YOUR OBJECTIVE
Restate word for word every line from the top of the data below down through the line that holds "What the main".

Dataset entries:
(* ===== verification/AsioPool.v ===== *)
(** * The pool of threads

    [server/common/src/AsioPool.cpp]: instances of [io_context], each with its threads.
    What the main thread does in [AsioPool::run] is cut into steps, since signal handlers
    and the threads of the pool run between them. *)
From S2P Require Import Prelude Message Config.

Record AsioInstance := mkAsioInstance {
  name : bytes;
  (** the address of the [ConfigIntValue] *)
  threads : positive;
  (** of the [io_context]: set by [stop], cleared by [restart] *)
  stopped : bool;
  (** the size of the vector *)
  workers : nat;
  (** those of them that are still in [asio.run()] *)
  running : nat;
}.

Section pool.
Context `{PropertyTree}.

(** What the pool uses of the process. *)
Record process := mkProcess {
  config : config_state;
  asios_ : list AsioInstance;
}.

(** The main thread waits for another; or a fault of the configuration. *)
Inductive pool_fault := Waits | ConfigFault (f : config_fault).

Definition set_asios (l : list AsioInstance) : M pool_fault process unit :=
  modify (fun p => mkProcess (config p) l).

Definition on_config {A} (m : M config_fault config_state A) : M pool_fault process A := fun p =>
  match m (config p) with
  | Ok a c => Ok a (mkProcess c (asios_ p))
  | Err f => Err (ConfigFault f)
  | Fuel => Fuel
  end.

(** [(int) instance->threads] *)
Definition int_value (l : positive) : M config_fault config_state Z :=
  v ← deref l;
  match v with ConfigIntValue _ _ value_ => mret value_ | _ => throw (Dangling l) end.

(** [create_asio], the new instance's copy of [threads] being at [this]. *)
Definition create_asio (this : positive) (name : bytes) (threads : positive)
    : M pool_fault process unit :=
  on_config (new_copy this threads);;
  asios ← gets asios_;
  set_asios (asios ++ [mkAsioInstance name this false 0 0]).

Definition restart (i : AsioInstance) := mkAsioInstance (name i) (threads i) false (workers i) (running i).
Definition stop_asio (i : AsioInstance) := mkAsioInstance (name i) (threads i) true (workers i) (running i).
(** [workers.emplace_back(thread_run)] *)
Definition emplace_worker (i : AsioInstance) :=
  mkAsioInstance (name i) (threads i) (stopped i) (S (workers i)) (S (running i)).
Definition clear_workers (i : AsioInstance) := mkAsioInstance (name i) (threads i) (stopped i) 0 (running i).
(** A thread's [asio.run()] returns. *)
Definition leave_run (i : AsioInstance) :=
  mkAsioInstance (name i) (threads i) (stopped i) (workers i) (running i - 1).

(** Where the main thread is in [run]. *)
Inductive run_pc :=
| Restarting (i : nat)
| Spawning (i : nat)
| Joining (i : nat)
| RunDone.

#[export] Instance run_pc_eq_dec : EqDecision run_pc.
Proof. solve_decision. Defined.

Definition run_step (pc : run_pc) : M pool_fault process run_pc :=
  asios ← gets asios_;
  match pc with
  | Restarting i =>
      match asios !! i with
      | Some _ => set_asios (alter restart i asios);; mret (Spawning i)
      | None => mret (Joining 0)
      end
  | Spawning i =>
      match asios !! i with
      | Some instance =>
          n ← on_config (int_value (threads instance));
          if decide (Z.of_nat (workers instance) < uint64 n)
          then set_asios (alter emplace_worker i asios);; mret (Spawning i)
          else mret (Restarting (S i))
      | None => mret (Joining 0)
      end
  | Joining i =>
      match asios !! i with
      | Some instance =>
          if decide (running instance = 0%nat)
          then set_asios (alter clear_workers i asios);; mret (Joining (S i))
          else throw Waits
      | None => mret RunDone
      end
  | RunDone => mret RunDone
  end.

Definition stop : M pool_fault process unit :=
  asios ← gets asios_;
  set_asios (stop_asio <$> asios).

(** A thread of instance [i] leaves [asio.run()]: [work] keeps it there until the context
    is stopped. *)
Definition worker_leaves (i : nat) : M pool_fault process unit :=
  asios ← gets asios_;
  match asios !! i with
  | Some instance =>
      if decide (stopped instance = true /\ (0 < running instance)%nat)
      then set_asios (alter leave_run i asios)
      else throw Waits
  | None => throw Waits
  end.
End pool.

SOLUTION
(* ===== verification/AsioPool.v ===== *)
(** * The pool of threads

    [server/common/src/AsioPool.cpp]: instances of [io_context], each with its threads.
    What the main thread does in [AsioPool::run] is cut into steps, since signal handlers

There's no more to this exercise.